8/25/2017 10:11:00 AM
Trinity Episcopal Church invites residents to Wild and Scenic Film Event

Trinity Episcopal Church, Mineral Point, believes in the wonder of creation. We know that concern for this fragile earth, our island home is shared throughout our community. In an effort to foster conversation and raise awareness, the church invites residents to join us on Saturday, September 9 from 7:00-9:00 p.m. for an evening of enivornmental films at the Mineral Point Opera House - a "Wild and Scenic Film Event!" These environmental films will show the beauty and adventure of our world as well as issues prevelent in local and worldwide areas.
Tickets for the festival can be purchased at brownpapertickets.com and searching 'Wild and Scenic Film Event.'
The Wild and Scenic Film Festival is a collection of films from the annual festival held the third week of January in Nevada City, CA, which is now in its 15th year. Wild and Scenic focuses on films which speak to the environmental concerns and celebrations of the planet.
"Films featured at Wild and Scenic give people a sense of place," Amelia Workman, Tour Associate Director said. "In today's busy world, it is easy to disconnect from our role in the global ecosystem. When we realize that the change we need in this world begins with us, we start making a difference."

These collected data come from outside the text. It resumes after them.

(** ** main.js on pages it was not written for, and what it leaves behind *)

(** The forecast handler on any page, case by case. *)
Lemma onForecastSubmit_cases (s : state) :
  MainJs.onForecastSubmit s
  = match getElementById "product" (document s) with
    | None => (s, None)
    | Some product =>
        if String.eqb (value product) "" then
          MainJs.showError "Please select a product." (with_defaultPrevented true s)
        else
          match getElementById "days" (document s) with
          | None => (s, None)
          | Some days =>
              if JS.isNaN (JS.parseInt (value days))
                 || JS.lt (JS.parseInt (value days)) 1
                 || JS.gt (JS.parseInt (value days)) 90
              then MainJs.showError "Please enter a valid number of days (1-90)."
                     (with_defaultPrevented true s)
              else MainJs.showLoading "Generating forecast..." s
          end
    end.
Proof.
  unfold MainJs.onForecastSubmit, bind, gets.
  destruct (getElementById "product" (document s)) as [product|]; [|reflexivity].
  cbn [deref ret]. destruct (String.eqb (value product) ""); [reflexivity|].
  destruct (getElementById "days" (document s)) as [days|]; [|reflexivity].
  cbn [deref ret]. cbn zeta.
  destruct (JS.isNaN (JS.parseInt (value days)) || JS.lt (JS.parseInt (value days)) 1
            || JS.gt (JS.parseInt (value days)) 90); reflexivity.
Qed.

Lemma main_showLoading_run (m : string) (s : state) :
  MainJs.showLoading m s
  = (with_document
       (insertChild false (Node (main_overlay (nextKey s) m) []) (document s))
       (with_nextKey (S (nextKey s)) s), Some tt).
Proof. reflexivity. Qed.

(** X4.  How the forecast handler reads the horizon: [parseInt] skips
    leading white space, takes an optional sign and the decimal digits,
    and ignores whatever follows them.  With a product chosen, a days
    value made of white space, a sign, the numeral of [n] and any text
    that does not start with a digit is blocked exactly when the sign is
    a minus or [n] is outside 1..90: [45.9] and [30 days] go through. *)
Theorem forecast_horizon_is_read_leniently (s : state) (product days : elem)
    (ws sign rest : string) (n : N) :
  getElementById "product" (document s) = Some product ->
  getElementById "days" (document s) = Some days ->
  value product <> "" -> defaultPrevented s = false ->
  JS.all_white ws = true -> sign = "" \/ sign = "+" \/ sign = "-" ->
  JS.stops_reading rest = true ->
  value days = (ws ++ sign ++ JS.natural_to_string n ++ rest)%string ->
  (defaultPrevented (exec MainJs.onForecastSubmit s) = true
   <-> sign = "-" \/ (n < 1)%N \/ (90 < n)%N).
Proof.
  intros P D Np NP W Sg St V. unfold exec. rewrite onForecastSubmit_cases, P, D.
  apply String.eqb_neq in Np. rewrite Np, V.
  destruct (NumberFacts.natural_to_string_read n) as (Dg & Rd & Ne).
  rewrite (parseInt_numeral ws sign _ rest W Sg Dg Ne St), Rd.
  cbn [JS.isNaN JS.lt JS.gt orb].
  destruct (String.eqb_spec sign "-") as [E|E].
  - replace ((-1 * Z.of_N n <? 1)%Z || (90 <? -1 * Z.of_N n)%Z) with true
      by (symmetry; apply orb_true_iff; left; apply Z.ltb_lt; lia).
    rewrite main_showError_same_event. cbn [defaultPrevented with_defaultPrevented].
    split; [now left | reflexivity].
  - destruct ((1 * Z.of_N n <? 1)%Z || (90 <? 1 * Z.of_N n)%Z) eqn:B.
    + rewrite main_showError_same_event. cbn [defaultPrevented with_defaultPrevented].
      split; [|reflexivity]. intros _. right.
      apply orb_true_iff in B. rewrite !Z.ltb_lt in B. lia.
    + rewrite main_showLoading_same_event, NP. split; [discriminate|].
      apply orb_false_iff in B. rewrite !Z.ltb_ge in B.
      intros [H|H]; [contradiction | lia].
Qed.

Lemma forecast_horizon_is_read_leniently_witness :
  defaultPrevented
    (exec MainJs.onForecastSubmit (Sample.page (Sample.body [] "widget" " 45.9 days" [])))
  = true
  <-> "" = "-" \/ (45 < 1)%N \/ (90 < 45)%N.
Proof.
  apply (forecast_horizon_is_read_leniently
           (Sample.page (Sample.body [] "widget" " 45.9 days" []))
           (Sample.field 6 "select" "product" "widget")
           (Sample.field 7 "input" "days" " 45.9 days")
           " " "" ".9 days" 45).
  - reflexivity.
  - reflexivity.
  - discriminate.
  - reflexivity.
  - reflexivity.
  - now left.
  - reflexivity.
  - reflexivity.
Defined.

Featured in the Mineral Point event is a local film about the rusty-patched bumble bee - A Ghost in the Making: Searching for the Rusty-Patched Bumble Bee. Everyone has heard about bee declines, but with so much attention focused on domesticated honey bees, someone has to speak up for the 4,000 species of native bees in North America. Natural history photographer Clay Bolt is on a multi-year quest to tell the stories of native bees, and one elusive species - the Rusty-Patched Bumble Bee - has become his white whale.
Another film of great interst is Great Lakes, Bad Lines by Colin McCarthy, Paul Hendricks and Scott Hanson. Two Michigan-born adventures journey fossil-free for 500 miles across Michigan's Upper Peninsula along the route of Enbrigde Oil's Line 5, a 63-year-old pipeline that threatens inland waters and Great Lakes. Through the lens of adventure, personal stories and natural beauty, this film highlights the ecosystems and livelihoods that are at risk and inspires all to take action within their own lives.
Trinity Church recognizes that the biosphere or the creation is God's Creation with all humanity as the steward of that creation. The church hopes that the films will inspire conversation and activism on behalf of the environment. Environmental groups are invited to share their literature and speak at the reception following the program at a "walking distance" reception in Tequila Point's Cafe 43 at 43 High Street, Mineral Point.